IconIcon

Top 4 Mistakes We See with Lack of Visibility in 340B

November 13, 2025

And How They’re Costing Covered Entities Compliance, Savings, and Time

A strong 340B program isn’t just about having the right software in place, it’s about having visibility. When covered entities can’t see what’s really happening across their TPAs, contract pharmacies, and referral networks, small issues can quietly become costly ones.

Here are the top four mistakes we see when 340B programs operate without full visibility, and how to fix them.

1. Missed Claims and Uncaptured Revenue

When data isn’t flowing seamlessly between the TPA, pharmacy, and wholesaler, it’s easy for eligible claims to slip through the cracks. Many entities assume their TPA “catches everything,” but visibility gaps often mean:

  • Duplicate or incomplete prescriber lists
  • Missed referral claims
  • Delayed replenishment or incorrect accumulator data
  • Missing and/or gaps in encounter feeds - these are feeds entities send to their TPA to gain clarity on which patients are seen at certain entities

Each missed claim represents lost revenue, and when scaled over time, those small gaps can equal hundreds of thousands in forfeited revenue.

How to fix it:
It is important to make sure you have properly connected all your data sources. Real-time visibility lets your team identify mismatched records and ensure every eligible claim is captured. 

2. Reactive Rather Than Proactive Compliance

Without clear visibility into what’s happening across your 340B program, compliance efforts tend to be reactive. Many covered entities only discover problems after an audit alert or invoice discrepancy, at which point it’s too late to correct the record.

Common blind spots include:

  • Untracked contract pharmacy performance
  • Not keeping provider lists up to date
  • Mismatched CE/TPA data feeds
  • ESP submission errors that go unnoticed
  • No systematic audit trail of rejected or disputed claims

How to fix it:
Implement proactive monitoring and reporting workflows. When your program has automated alerts and transparent tracking, your team can resolve issues before they turn into audit findings or lost revenue.

3. ESP Submission Errors and Manual Overload

This is one of the biggest mistakes we see with partially managed or under staffed programs. Many covered entities believe they can manage ESP or other manufacturer submissions internally, until the first wave of errors appears. This is something we saw with ESP and something we are trying to be proactive about for the upcoming 340B Rebate Beacon change happening January 1st.

Without experience in formatting data files, resolving manufacturer rejections, or handling Beacon system updates, teams quickly find themselves overwhelmed.

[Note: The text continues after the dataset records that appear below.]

(** C18: a call of these operations that fails leaves no trace: not only do all
    accounts stand as before, the journal has the same entries, the same snapshots are
    valid, and the same addresses are dirty (but for one that is counted on purpose),
    so that nothing more is written when the transaction ends. *)
Theorem failed_call_leaves_no_trace `{StateLaws, !Keys} body s A :
  stands s A -> prog_ok body -> (spec body A).1 = false ->
  exists s', run (PCall body PRet) s = Ok (false, s') /\ abs s' A /\ entries (sjournal s') = entries (sjournal s) /\
    validRevisions s' = validRevisions s /\ (forall a, a <> ripemd -> dirties (sjournal s') !! a = dirties (sjournal s) !! a).
Proof.
  intros Hb Hok Hf. pose proof Hb as [Ha Hn Hr Hp].
  destruct (Snapshot_ok s A Ha) as (id & s1 & E1 & Ha1 & _ & _ & Ej & _ & Hr1).
  destruct (stands_runs body s1 A) as (es2 & s2 & E2 & Hr2 & _);
    [split; [done..|by eapply runs_revs_ok|by rewrite Ej]|done|].
  destruct (revert_ok s id s1 s2 A (spec body A).2 es2) as (s3 & E3 & Hr3 & Ev & Ee); [done..|]. exists s3. cbn [run].
  rewrite (bind_ok _ _ _ _ _ E1), (bind_ok _ _ _ _ _ E2), Hf, (bind_ok _ _ _ _ _ E3). split; [done|]. split; [apply Hr3|].
  split; [done|]. split; [done|]. apply (r_dirty _ _ _ _ _ Hr3).
Qed.

(** C28: a suicide that is reverted takes the balances: after [Suicide] and
    [RevertToSnapshot] the account is as before, but it has no balances any more.  The
    journal keeps them, but [setBalance] changes only balances that are there. *)
Theorem reverted_suicide_takes_balances `{StateLaws, !Keys} s A addr a :
  stands s A -> Addr addr -> accts A addr = Some a ->
  exists s', (do id <- Snapshot; Suicide addr ;; RevertToSnapshot id) s = Ok ((), s') /\ abs s' (set_acct addr (a_set_balance [] a) A).
Proof.
  intros [Ha Hn Hr Hp] Hu Ea. destruct (Snapshot_ok s A Ha) as (id & s1 & E1 & Ha1 & Ed1 & Et1 & Ej1 & _).
  destruct (Suicide_ok s1 A addr a Ha1 Hu Ea) as (s2 & E2 & Ha2 & Hl2 & Et2 & Ej2 & Er2 & En2).
  destruct (revert_back s id s1 s2 (set_acct addr (a_kill a) A) (set_acct addr (a_set_balance [] a) A)
              [suicideChange addr (a_suicided a) (a_balance a)]) as (s3 & E3 & Ha3 & _); [done|done|done| |done|congruence|..].
  - exists []. by rewrite Er2, app_nil_r.
  - by rewrite Ej2, Ej1.
  - apply trail_one, undo_suicide; done.
  - by rewrite Ej2, Ej1.
  - exists s3. split; [|done]. rewrite (bind_ok _ _ _ _ _ E1), (bind_ok _ _ _ _ _ E2). exact E3.
Qed.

What starts as a “we can handle this” project becomes a cycle of resubmissions, disputes, and uncertainty about whether rebates are being received correctly.

What this looks like:

  • Frequent ESP file upload errors or data mismatches
  • Misunderstanding of rejection reasons or status codes
  • Time spent chasing manufacturer responses
  • Delayed or lost rebate payments

How to fix it:
Partner with a team experienced in both ESP and Beacon workflows. The right management solution automates submissions, tracks rejections, and ensures that every rebate-eligible claim is reconciled properly, saving time and preventing compliance exposure.

4. Reactive Compliance and Fragmented Oversight

The 340B program is complex, with constantly changing rules, manufacturer updates, and payer carve-ins and carve-outs to keep up with. When multiple systems and vendors are involved, it’s easy for covered entities to lose track of who’s responsible for what. That’s when compliance becomes reactive instead of proactive.

Common issues:

  • No clear systems for submissions or disputes
  • TPA and CE data feeds that don’t align
  • Missed updates to state or manufacturer requirements
  • Limited visibility into referral claims and contract pharmacy activity

How to fix it:
Create a single source of truth for your 340B program. Integrated dashboards and managed oversight give your team the ability to track every transaction, resolve issues early, and operate confidently under HRSA and manufacturer requirements.